# Help - Calor Gas (is it available) in France?



## spindrifter (Nov 14, 2006)

Hi Everyone

Am off to France for 3 weeks next week and want to ask you experts out there the following:- I have two x 6kg Calor Gas cylinders fitted to my M/H. I understand that Calor is not available in France. If this is so, what do I need to do so as not to be left without gas - (mind you, me running out of gas would please the missus!) I've read on some previous threads saying that a different regulator or adaptor is the answer, and that Butane is readily available - but I'm not too sure. I'd rather be safe than sorry. So all help regarding pipework/fittings/regulators etc will be of the greatest help.
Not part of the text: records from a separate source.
Definition set_access_grants (k : string * principal) (g : grant)
    : clar chain unit :=
  fun c => (Val tt,
    mkChain (registry c)
      (mkStore (<[k := g]> (access_grants (ledger c)))
               (patient_consents (ledger c)))
      (audit c)).

Definition set_patient_consents (k : principal * principal) (v : consent)
    : clar chain unit :=
  fun c => (Val tt,
    mkChain (registry c)
      (mkStore (access_grants (ledger c))
               (<[k := v]> (patient_consents (ledger c))))
      (audit c)).

(** A call into provider-verification: the callee runs on the registry's
    maps. *)
Definition call_registry {A} (m : clar ProviderVerification.store A)
    : clar chain A :=
  fun c =>
    let '(o, r') := m (registry c) in
    (o, mkChain r' (ledger c) (audit c)).

(** The callee of a [contract-call?] as the source writes it: a contract
    literal such as [.provider-verification], or a name bound by
    [define-constant]. *)
Inductive callee :=
| ContractLiteral (name : string)
| ConstantName (name : string).

(** [(define-constant PROVIDER-VERIFICATION-CONTRACT .provider-verification)]:
    every [contract-call?] of the contract names this constant. *)
Definition PROVIDER_VERIFICATION_CONTRACT : callee :=
  ConstantName "PROVIDER-VERIFICATION-CONTRACT".

(** [(contract-call? callee f args)].  A contract literal is dispatched and
    the function runs on the callee's maps.  The name of a constant is not
    dispatched: the VM raises a runtime error and the transaction aborts,
    whatever the constant holds. *)
Definition contract_call {A} (target : callee)
    (m : clar ProviderVerification.store A) : clar chain A :=
  match target with
  | ContractLiteral _ => call_registry m
  | ConstantName _ => panic
  end.

Section Contract.
Variable deployer : string.

Definition SELF : principal := ContractPrincipal deployer "access-control".

(** Inside a dispatched [contract-call?] made by this contract,
    [contract-caller] is this contract and [tx-sender] is unchanged. *)
Definition callee_env (e : env) : env :=
  mkEnv (tx_sender e) SELF (stacks_block_height e).

Definition approve_provider_access (e : env) (provider : principal)
    (record_scope : list string) (expires_at : option N)
    : clar chain response :=
  define_public (
    c <- get_store ;;
    asserts (bool_decide
               (patient_consents (ledger c) !! (tx_sender e, provider) = None))
            ERR_INVALID_GRANT ;;
    asserts (0 <? len_list record_scope) ERR_INVALID_SCOPE ;;
    set_patient_consents (tx_sender e, provider)
      (mkConsent CONSENT_APPROVED record_scope (stacks_block_height e)
         expires_at None None) ;;
    ret (ROk true)).
(** * Soberania PhiGuard: a shallow embedding of [soberania_phiguard.py]

    The guard scores one text message at a time, keeps a risk/safety state
    per direction (inbound, outbound), and reports whether a hand-off to a
    human is due.  This development embeds the module function by function
    and proves the session-level properties of its state machine.

    Conventions of the embedding.
    - Python floats are modelled as exact rationals ([Q]): every sum,
      product and comparison is the mathematical one, without rounding.
      [Qmin] and [Qmax] return their first argument on a tie, as Python's
      [min] and [max] do.  Where rounding decides a statement, the numbers
      of the update are run in binary64 itself (module [Binary64]).
    - Text is a [string] of 8-bit characters.  The regular expressions of the
      module are all of the shape [\b(lit1|lit2|...)\b] with literal
      alternatives, compiled with IGNORECASE; they are represented by the
      list of their alternatives and run by a small matcher that follows the
      leftmost, ordered-alternation, non-overlapping semantics of
      [re.findall] and [re.search].  The model covers the ASCII range: word
      characters are the ASCII letters, digits and underscore, and case is
      folded on the ASCII letters.  Statements about what the tokenizer or
      the matcher finds in a text are made for ASCII texts; the others
      hold for whatever the matcher finds.
    - [time.time()] is an input: every operation that reads the clock takes
      the reading as an argument.
    - Dictionaries with string keys are [gmap string _], sets of strings are
      [gset string]; a [defaultdict(float)] is read with the total lookup
      [!!!], whose default is [0]. *)

From Stdlib Require Import QArith Qminmax Lqa ZArith Ascii String List.
From Stdlib Require Import DecimalString DecimalN DecimalZ Qround.
From Stdlib Require PrimFloat.
From stdpp Require Import gmap strings list fin_maps.

Local Open Scope Q_scope.

(* ===================================================================== *)
(** ** Rational helpers                                                   *)
(* ===================================================================== *)

#[global] Instance Q_inhabited : Inhabited Q := populate 0.

(** [x > y] and [x >= y] as booleans. *)
Definition Qgtb (x y : Q) : bool :=
  match x ?= y with Gt => true | _ => false end.

Definition Qgeb (x y : Q) : bool :=
  match x ?= y with Lt => false | _ => true end.
Definition DEFAULT_EMPLOYEES : list Employee :=
  [ mkEmployee (lit "amalie-korvig") (lit "Amalie Korvig") (lit "Administration")
      (lit "Receptionist") [] true;
    mkEmployee (lit "jonas-lindholm") (lit "Jonas Lindholm") (lit "Administration")
      (lit "HR-partner") [] false;
    mkEmployee (lit "freja-holm") (lit "Freja Holm") (lit "Design")
      (lit "Lead Designer") [] true;
    mkEmployee (lit "mathias-hagen") (lit "Mathias Hagen") (lit "Design")
      (lit "UX Designer") [] false;
    mkEmployee (lit "henrik-nord") (lit "Henrik Nord") (lit "Salg")
      (lit "Salgschef") [] true;
    mkEmployee (lit "sofie-iversen") (lit "Sofie Iversen") (lit "Salg")
      (lit "Account Manager") [] false ].

Definition DEFAULT_STATE : Document :=
  mkDocument (mkBranding []) DEFAULT_EMPLOYEES [].

(** The object a record is, as the object spread and [JSON.stringify] see it. *)
Definition employeeProps (e : Employee) : object :=
  [ (k_id, VString (emp_id e)); (k_name, VString (emp_name e));
    (k_department, VString (emp_department e)); (k_role, VString (emp_role e));
    (k_photo, VString (emp_photo e)); (k_isCheckedIn, VBool (emp_isCheckedIn e)) ].

Definition absenceProps (a : Absence) : object :=
  [ (k_id, VString (abs_id a)); (k_employeeId, VString (abs_employeeId a));
    (k_from, VString (abs_from a)); (k_to, VString (abs_to a));
    (k_reason, VString (abs_reason a)) ].

Definition documentValue (d : Document) : value :=
  VObject
    [ (k_branding, VObject [ (k_logo, VString (logo (branding d))) ]);
      (k_employees, VArray (map (fun e => VObject (employeeProps e)) (employees d)));
      (k_absences, VArray (map (fun a => VObject (absenceProps a)) (absences d))) ].

(** ** The host *)

Class Host := {
  randomUUID : nat -> jsstring;
  dateParse : jsstring -> option Z;
}.

(** ** The normaliser *)

Section Normaliser.
Context `{Host}.

(** [new Date(from) > new Date(to)]: false as soon as one date is invalid. *)
Definition date_gt (from to : jsstring) : bool :=
  match dateParse from, dateParse to with
  | Some a, Some b => (b <? a)%Z
  | _, _ => false
  end.

(** Functions that draw identifiers take the number of identifiers drawn so
    far and return the new one. *)
Definition normaliseEmployee (employee : value) (n : nat) : Employee * nat :=
  if negb (is_object employee) then
    (mkEmployee (randomUUID n) unknown_name other_department [] [] false, S n)
  else
    let name := trimmed_or unknown_name (prop k_name employee) in
    let department := trimmed_or other_department (prop k_department employee) in
    let role := trimmed (prop k_role employee) in
    let photo := trimmed (prop k_photo employee) in
    let checked := truthy (prop k_isCheckedIn employee) in
    match prop k_id employee with
    | VString s =>
        if nonempty (trim s)
        then (mkEmployee (trim s) name department role photo checked, n)
        else (mkEmployee (randomUUID n) name department role photo checked, S n)
    | _ => (mkEmployee (randomUUID n) name department role photo checked, S n)
    end.

Definition normaliseBranding (raw : value) : Branding :=
  if negb (is_object raw) then mkBranding []
  else match prop k_logo raw with
       | VString s => mkBranding s
       | _ => mkBranding []
       end.

(** [validIds = null] is [None]. *)
Definition normaliseAbsence (absence : value) (validIds : option (gset jsstring))
    (n : nat) : option Absence * nat :=
  if negb (is_object absence) then (None, n)
  else
    match as_string (prop k_employeeId absence) with
    | None => (None, n)
    | Some employeeId =>
        if negb (nonempty employeeId)
           || match validIds with
              | Some ids => negb (bool_decide (employeeId ∈ ids))
              | None => false
              end
        then (None, n)
        else
          match as_string (prop k_from absence), as_string (prop k_to absence) with
          | Some from, Some to =>
              if negb (nonempty from) || negb (nonempty to) then (None, n)
              else if date_gt from to then (None, n)
              else
                let reason := match prop k_reason absence with
                              | VString r => r
                              | _ => other_reason
                              end in
                match prop k_id absence with
                | VString s =>
                    if nonempty (trim s)
                    then (Some (mkAbsence (trim s) employeeId from to reason), n)
                    else (Some (mkAbsence (randomUUID n) employeeId from to reason), S n)
                | _ => (Some (mkAbsence (randomUUID n) employeeId from to reason), S n)
                end
          | _, _ => (None, n)
          end
    end.

(** [absences.map(normaliseAbsence).filter(Boolean)] *)
Fixpoint normaliseAbsenceList (absences : list value) (validIds : gset jsstring)
    (n : nat) : list Absence * nat :=
  match absences with
  | [] => ([], n)
  | a :: r =>
      let '(oa, n1) := normaliseAbsence a (Some validIds) n in
      let '(rest, n2) := normaliseAbsenceList r validIds n1 in
      (match oa with Some x => x :: rest | None => rest end, n2)
  end.

(** [while (taken.has(candidate)) candidate = crypto.randomUUID()], at most
    [fuel] turns; [None] when the turns are used up. *)
Fixpoint free_candidate (fuel : nat) (taken : gset jsstring) (candidate : jsstring)
    (n : nat) : option (jsstring * nat) :=
  if bool_decide (candidate ∈ taken) then
    match fuel with
    | O => None
    | S fuel' => free_candidate fuel' taken (randomUUID n) (S n)
    end
  else Some (candidate, n).
Fixpoint rstrip_by (p : ascii -> bool) (s : string) : string :=
  match s with
  | EmptyString => EmptyString
  | String c t =>
      match rstrip_by p t with
      | EmptyString => if p c then EmptyString else String c EmptyString
      | t' => String c t'
      end
  end.

(** [s.strip()] *)
Definition strip (s : string) : string := rstrip_by is_space (lstrip_by is_space s).

Fixpoint mem_char (c : ascii) (chars : string) : bool :=
  match chars with
  | EmptyString => false
  | String d t => Ascii.eqb c d || mem_char c t
  end.

(** [s.lstrip(chars)]: drops leading characters that belong to [chars]. *)
Definition lstrip_chars (chars s : string) : string :=
  lstrip_by (fun c => mem_char c chars) s.

(** [s.strip(chars)] *)
Definition strip_chars (chars s : string) : string :=
  rstrip_by (fun c => mem_char c chars) (lstrip_by (fun c => mem_char c chars) s).

(** [needle in hay] *)
Fixpoint str_in (needle hay : string) : bool :=
  String.prefix needle hay ||
  match hay with
  | EmptyString => false
  | String _ t => str_in needle t
  end.

(** [any(k in s for k in ks)] *)
Definition any_in (ks : list string) (s : string) : bool :=
  existsb (fun k => str_in k s) ks.

Fixpoint drop (n : nat) (s : string) : string :=
  match n, s with
  | O, _ => s
  | S k, EmptyString => EmptyString
  | S k, String _ t => drop k t
  end.

Fixpoint srev_app (acc s : string) : string :=
  match s with
  | EmptyString => acc
  | String c t => srev_app (String c acc) t
  end.

Definition srev (s : string) : string := srev_app EmptyString s.

(** [s.split(sep)] for a non-empty [sep]: [skip] counts the characters of
    a separator occurrence still to be passed over, [acc] holds the
    current piece reversed. *)
Fixpoint split_go (sep : string) (skip : nat) (acc : string) (s : string) : list string :=
  match s with
  | EmptyString => [srev acc]
  | String c t =>
      match skip with
      | S k => split_go sep k acc t
      | O =>
          if String.prefix sep s
          then srev acc :: split_go sep (String.length sep - 1) EmptyString t
          else split_go sep 0 (String c acc) t
      end
  end.

Definition split (sep s : string) : list string := split_go sep 0 EmptyString s.

(** [s.split(sep, 1)]: at most one cut, at the first occurrence. *)
Fixpoint split1_go (sep : string) (acc : string) (s : string) : list string :=
  if String.prefix sep s
  then [srev acc; drop (String.length sep) s]
  else
    match s with
    | EmptyString => [srev acc]
    | String c t => split1_go sep (String c acc) t
    end.

Definition split1 (sep s : string) : list string := split1_go sep EmptyString s.

(** [sep.join(parts)] *)
Definition join (sep : string) (parts : list string) : string := String.concat sep parts.

(** [s.replace(old, new)] for a non-empty [old]. *)
Definition replace (old new s : string) : string := join new (split old s).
Look forward to your assistance.

Spindrifter


----------



## geraldandannie (Jun 4, 2006)

Hi,

To be honest, I don't think you'll have a problem. We spent nearly 3 weeks in France last year, and used less than one bottle. We bought a cheap electric kettle, and used hookup whenever we could. I would guess we had abouy 5-6 days off electric, and always used gas for cooking (every night), and very little else.

And what's the worst that can happen? You run out of gas, and have to eat out, and drink wine. :wink: 

In all seriousness, make sure both bottles are full, and you'll be fine. You can have a Gaslow conversion, which will allow you to fill up with LPG from petrol stations, but unless you're going to do lots of euro touring, it probably isn't worth it.

Gerald


----------



## TheBoombas (Aug 23, 2006)

I too am off to France (Friday) so I made some checks.
No Calor in France or europe. I got another bottle of ebay £20 and so now I have two full 6kg bottle.
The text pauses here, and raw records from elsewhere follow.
Definition crc8_prefix (data : list Z) (length : nat) : Z :=
  foldl crc8_byte 0 (take length data).

Definition crc8 (data : list Z) : Z := crc8_prefix data (length data).

(** ** Colon separated bytes *)

Definition parse_colon_data (data : str) : option (list Z) :=
  mapM (fun number => v ← parse_i32 number; Some (as_u 8 (Z.land v 0xff))) (split 58 data).

Definition format_colon_data (data : list Z) : str := join $":" (map show_nat data).

(** [!data.is_empty() && crc8_prefix(data, data.len() - 1) == *data.last().unwrap()] *)
Definition last_is_crc8 (data : list Z) : bool :=
  match last data with
  | None => false
  | Some b => crc8_prefix data (length data - 1) =? b
  end.

Definition format_colon_data_with_validation (data : list Z) : str :=
  if last_is_crc8 data then format_colon_data data else $"!" ++ format_colon_data data.

Definition get_valid_packet (data : list Z) : option (list Z) :=
  if last_is_crc8 data then Some (take (length data - 1) data) else None.

Definition is_packet_crc8_valid (data : list Z) : bool := last_is_crc8 data.

(** ** Variable length integers *)

Definition strip_leading_zero (l : list Z) : list Z :=
  match l with
  | b :: (_ :: _) => if b =? 0 then drop 1 l else l
  | _ => l
  end.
I also found out that Calor will load you a bottle for your trip for a small deposit. this would save having to pay the full leasing fee for the bottle.
Once it's empty you take it back to calor and get your deposit back.
http://www.caravanning-online.co.uk/caravan_gas/caravan_gas_abroad.htm

Brian & Lorraine


----------



## blackbirdbiker (Mar 12, 2007)

Hi, hope you have a nice holiday. :wink: 

Last December we had a week in Germany, every night and morning we had the gas heating on, all the cooking was done by gas bar one night, and the hot water was also on gas which included three showers each day. 
There me my wife and one grand daughter all this was done on one 13kg bottle which ran out on the journey home, I had one 6kg bottle spare.

Hope this helps. :roll: 

Keith.


----------



## drcotts (Feb 23, 2006)

If you are really worried, and have about 200 quid to spare consider getting a refillable bottle which can be filled up at patrol stations. Get it installed by a dealer or gas fitter so theres no comeback on you if it goes wrong. 

I had one fitted abouyt 3 months ago ready for my france trip[ next week. Filled it up once since. Cost £4 You can keep a spare calor bottle as a back up. You dont have to wait for the refillable one to run out before you fill it. Thats the beauty.

Phill


----------



## spindrifter (Nov 14, 2006)

Hi All

Thanks for positive and useful feedback. 
I now have on board 2 x full 6kg cylinders plus 1 x 6kg spare secured in the garage. This "belt & braces" solution, should, thanks to all your advice, see me through the three weeks.
Thanks once again

Spindrifter


----------